The second annual Craic Comedy Festival, the younger livelier sibling of the premiere Irish film and music that is the Craic Fest, is upon us. With headliner Aidan Bishop as the big draw this year (he’s the equally talented brother of festival frequenter Des Bishop) the show will step out on Saturday, November 19 at 7 p.m.
Born and raised in New York, Bishop, like his brother, now makes his home in Ireland where his keenly observed dual citizenship stand-up delights Irish audiences from coast to coast.
Bishop already knows what the Irish secretly think of Irish Americans, but he’s done something few ever do. He’s repaid them the doubtful compliment by letting the Irish know they’re just as likely to be sent up behind their backs here too.
So bring over an Irish American who lives in Ireland for an Irish American downtown show that also packs in the Irish ex-pats who live here -- where else but New York City is that idea even feasible?
More stories on Irish roots from IrishCentral
Bishop’s had ideal training for a comedian. Just getting a word in at the dinner table growing up in the Bishop’s household meant that you had to be funny and you had to be quick.
“He’s from Queens, he’s been living in Dublin for years and there’s a real international feel to his act,” Terence Mulligan, the festival director tells the Irish Voice.
“He brings a little bit of that New York Irish sensibility, but he also knows the Dublin sensibility. It’s a unique perspective and the best of both worlds. I think he’ll appeal to New York audiences and Irish audiences living here.”
Bishop has a residency at the well-known comedy venue the International Bar in Dublin (he actually runs the comedy room there). And the experience of being in Ireland has changed him, he confesses.
“I thought I knew about Irish culture, but when I actually moved to Dublin I had my eyes opened,” Bishop tells the Irish Voice.
“The Irish people would not be as positive in their outlook. That was something I had to make an adjustment to when I moved over here. Queens was so multicultural, so it was harder for me to identify how I was different from them, at least at first.”
One of the first things he learned was that if you wanted to be heard, you had to make what you say interesting.
“Comedy is really at the heart of Irish culture and at the moment it’s massive here. Most people go to comedy shows here, way more than most New Yorkers do,” Bishop feels.

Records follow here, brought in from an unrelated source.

Lemma exchange_spec config rq body url options exit s rq' exit' s' answer h0 url0 :
  prepared (cfg_headers config) → carries h0 url0 rq url →
  exchange config rq body url options exit s = (rq', exit', s', answer) →
  ∃ sent, st_sent s' = st_sent s ++ sent ∧ (length sent ≤ 1)%nat ∧
    Forall (λ x, sent_url x = url ∧ sent_safely options h0 url0 x) sent ∧
    (∀ response, answer = inl response → rq_method rq' = rq_method rq ∧ carries h0 url0 rq' url).
Proof.
  intros He Hc Hex. unfold exchange in Hex.
  destruct (cache_before _ _ _ _) as [[[pending hit] rq1] s1] eqn:Hb.
  apply cache_before_spec in Hb as (Hs1 & Hm1 & Hh1).
  assert (Hc1 : carries h0 url0 rq1 url) by (intros n Hn; rewrite Hh1 by done; by apply Hc).
  rewrite <- Hs1, <- Hm1. destruct hit as [hit|]; [injection Hex as <- <- <- <-; sent_nothing|].
  destruct (hop _ rq1 _ _ _ _ s1) as [[[rq2 exit2] s2] [response|err]] eqn:Hhop;
    destruct (hop_spec _ _ _ _ _ _ _ _ _ _ _ _ _ He Hc1 Hhop) as (sent & Hs2 & Hlen & Hall & Hok).
  - unfold cache_after in Hex. destruct (st_cache s2) as [c|].
    + destruct (after _ _ _ _ _ c) as [response' c']. injection Hex as <- <- <- <-. exists sent.
      split; [done|]. split; [done|]. split; [done|]. intros ? _. by eapply Hok.
    + injection Hex as <- <- <- <-. exists sent.
      split; [done|]. split; [done|]. split; [done|]. intros ? _. by eapply Hok.
  - injection Hex as <- <- <- <-. by exists sent.
Qed.

Lemma drain_sent b s : st_sent (drain b s) = st_sent s.
Proof.
  unfold drain. destruct (env_frames _) as [n w]. destruct b; [done..|].
  by destruct (st_cache (set_world w s)).
Qed.

(** Rebuilding keeps the promise: across origins nothing is left to give away. *)
Lemma carries_rebuild h0 url0 rq url next rq' :
  carries h0 url0 rq url → cross_origin next = crosses_origin url (hop_url next) →
  rebuild_request rq next = inl rq' → carries h0 url0 rq' (hop_url next).
Proof.
  unfold rebuild_request. intros Hc Hx. destruct (uri_parse _) as [uri|]; [|done]. intros [= <-] n Hn.
  cbn [rq_headers]. rewrite get_all_rebuild. case_decide as Hd; [by left|].
  destruct (Hc n Hn) as [->|[-> Ho]]; [by left|]. right. split; [done|].
  destruct (cross_origin next) eqn:Ex; [tauto|]. symmetry in Hx.
  apply crosses_origin_false in Hx as (o & Hu & Hv). congruence.
Qed.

“People go out more here and they love to laugh. I think comedy just flows from that.”
Born in Flushing, Queens, Bishop grew up steeped in Irish American culture. He played Gaelic football and his family maintained a strong connection to Ireland.
“My father’s friends were all Irish. I don’t think he had any American friends actually. My mother worked for (New York Irish lawyers) O’Dwyer and Bernstien,” he says.
“If you wanted to be connected to the homeland you lived like us.”
Getting attention at the dinner table meant being able to tell a good yarn.
“My family was always constantly making jokes, that’s how we dealt with things, and we never took anything too seriously. That’s the one thing that unites us with the Irish,” Bishop says.
“People in Ireland don’t like to talk about anything serious so they hide behind their jokes. It’s why the Irish are the best comedians. It’s how they deal with things.”
Bishop’s own show tackles subjects as laugh rich as growing up as an undiagnosed dyslexic, or the mystery of why most women prefer romance to porn, and how women usually prefer a bad boy to one who cares about their feelings. One classic sequence involves the subject of things never to say to a girl. Expect to see yourself.